Some economists have voiced concern that homebuying demand, fueled by lower rates, could drive home prices even higher if it draws out more competition between buyers.
However, Dougherty pointed out that the recent increase in the unemployment rate could offset this demand for homes. In August, the unemployment rate stood at 4.2%, up from 3.7% in January.
"Things will probably pick up as rates decrease, but we're not anticipating a high-octane rebound," Dougherty said of the housing market. "It's just a different economic landscape now compared to when we saw things really take off after the pandemic."

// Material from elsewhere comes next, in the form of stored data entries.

(** The pieces of a chunk: what one piece does, repeated, does to the whole. *)
Lemma chunk_walk_spec {X} (P : Z -> X -> Prop) k len piece x :
  valid k -> 0 <= len -> k mod 2 ^ 32 + len <= MAX_FIELD -> P 0 x ->
  (forall idx n x, P idx x -> 0 <= idx -> 1 <= n -> idx + n <= len -> low (k + idx) + n <= 32 ->
     exists x', piece (k + idx) idx n x = Ret x' /\ P (idx + n) x') ->
  exists x', chunk_walk k len piece x = Ret x' /\ P len x'.
Proof.
  intros [Hk Hm] Hl Hf HP Hpiece. unfold is_u64, MAX_FIELD in *.
  assert (high k = 32 * (k / 32)) as Hhk by (by apply high_eq).
  assert (is_u64 (k + len)) as Hkl by (unfold is_u64; lia).
  assert (chunk_end k len = 32 * ((k + len) / 32)) as Hend.
  { unfold chunk_end. rewrite u64_small, high_eq by done. done. }
  assert (chunk_start k = 32 * ((k + 31) / 32)) as Hstart.
  { unfold chunk_start. rewrite Hhk, low_eq, block_size_32.
    destruct (Z.eqb_spec (k mod 32) 0); cbn [negb]; [lia|]. rewrite u64_small; unfold is_u64; lia. }
  assert (chunk_head k len = if chunk_start k <? k + len then chunk_start k - k else len) as Hhead.
  { unfold chunk_head. rewrite u64_small by done. case_test; [|done]. rewrite u32_small; [done|ranges]. }
  unfold chunk_walk. rewrite Hend. set (cs := chunk_start k) in *. set (ce := 32 * ((k + len) / 32)) in *.
  set (cl := chunk_head k len) in *. rewrite block_size_32. change (DSM_CACHE_BLOCK_SIZE) with 32.
  assert (exists x1, (if 0 <? cl then piece k 0 cl x else Ret x) = Ret x1 /\ P cl x1) as (x1 & Hx1 & HP1).
  { destruct (Z.ltb_spec 0 cl); [|exists x; split; [done|]; by replace cl with 0 by (destruct (Z.ltb_spec cs (k + len)); lia)].
    destruct (Hpiece 0 cl x) as (x' & Hx' & HP'); [done|lia|lia| | |].
    - destruct (Z.ltb_spec cs (k + len)); lia.
    - rewrite Z.add_0_r, low_eq. destruct (Z.ltb_spec cs (k + len)); lia.
    - rewrite Z.add_0_r in Hx'. by exists x'. }
  rewrite c_assert_true, bind_ret, Hx1, bind_ret by (destruct (Z.ltb_spec cs (k + len)); lia).
  destruct (Z.ltb_spec cs (k + len)) as [Hlt|Hge].
  - destruct (while_rule (S := Z * Z * X)
      (fun '(j, idx, x) => j mod 32 = 0 /\ cs <= j <= ce /\ idx = j - k /\ P idx x)
      (fun '(j, idx, x) => Z.to_nat ((ce - j) / 32)) (fun '(j, idx, x) => j <? ce)
      (fun '(j, idx, x) => x ← piece j idx 32 x; Ret (u64 (j + 32), u32 (idx + 32), x))
      (Z.to_nat (len / 32) + 2) (cs, cl, x1)) as ([[j idx] x2] & -> & (Hj32 & Hj & -> & HP2) & Hc).
    + intros [[j idx] x2] (Hj32 & Hj & -> & HP2) Hc%Z.ltb_lt.
      destruct (Hpiece (j - k) 32 x2) as (x' & Hx' & HP'); [done|lia|lia|lia| |].
      { replace (k + (j - k)) with j by lia. rewrite low_eq. lia. }
      replace (k + (j - k)) with j in Hx' by lia. rewrite Hx', bind_ret.
      eexists (_, _, _). split; [done|]. unfold is_u64 in *.
      rewrite u64_small by (unfold is_u64; lia). rewrite u32_small by (unfold is_u32; lia).
      replace (j - k + 32) with (j + 32 - k) in * by lia. split; [|lia]. split; [lia|]. split; [lia|done].
    + split; [lia|]. split; [lia|]. split; [lia|done].
    + lia.
    + rewrite bind_ret. apply Z.ltb_ge in Hc. assert (j = ce) as -> by lia.
      destruct (Z.ltb_spec (ce - k) len) as [Hlen|Hlen].
      * destruct (Hpiece (ce - k) (len - (ce - k)) x2) as (x' & Hx' & HP'); [done|lia|lia|lia| |].
        { replace (k + (ce - k)) with ce by lia. rewrite low_eq. lia. }
        replace (k + (ce - k)) with ce in Hx' by lia. replace (ce - k + (len - (ce - k))) with len in HP' by lia.
        by exists x'.
      * exists x2. split; [done|]. by replace len with (ce - k) by lia.
  - assert (cl = len) as Hcl by done.
    rewrite Nat.add_comm. cbn [while Nat.add]. rewrite (proj2 (Z.ltb_ge cs ce)), bind_ret by lia.
    rewrite (proj2 (Z.ltb_ge cl len)) by lia. exists x1. split; [done|]. by rewrite <-Hcl.
Qed.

Ryan McLennan, a Houston realtor, stated that he has yet to observe the substantial surge in homebuying and selling interest that one might anticipate as mortgage rates decrease.
"Partly, I believe that's due to the Fed's decision aligning with expectations, and it was already factored into the market for quite some time before the announcement," he explained. "Another major factor contributing to the lack of a surge could be the hefty expenses associated with other consumer spending areas, which are still keeping people's wallets rather thin."
Businesses involved in construction might benefit from the decrease in mortgage rates, as it could potentially lower the cost of homebuilding. However, the housing market still faces challenges like a lack of inventory, labor shortages, and expensive materials, making it difficult to construct the necessary 7 million new units required to stabilize the market.
The decrease in mortgage rates could encourage homeowners with low-interest loans to list their properties for sale, helping to increase the housing inventory. However, economists warn that increased homebuying demand fueled by lower rates could exacerbate competition and drive up home prices, especially if unemployment rates remain high.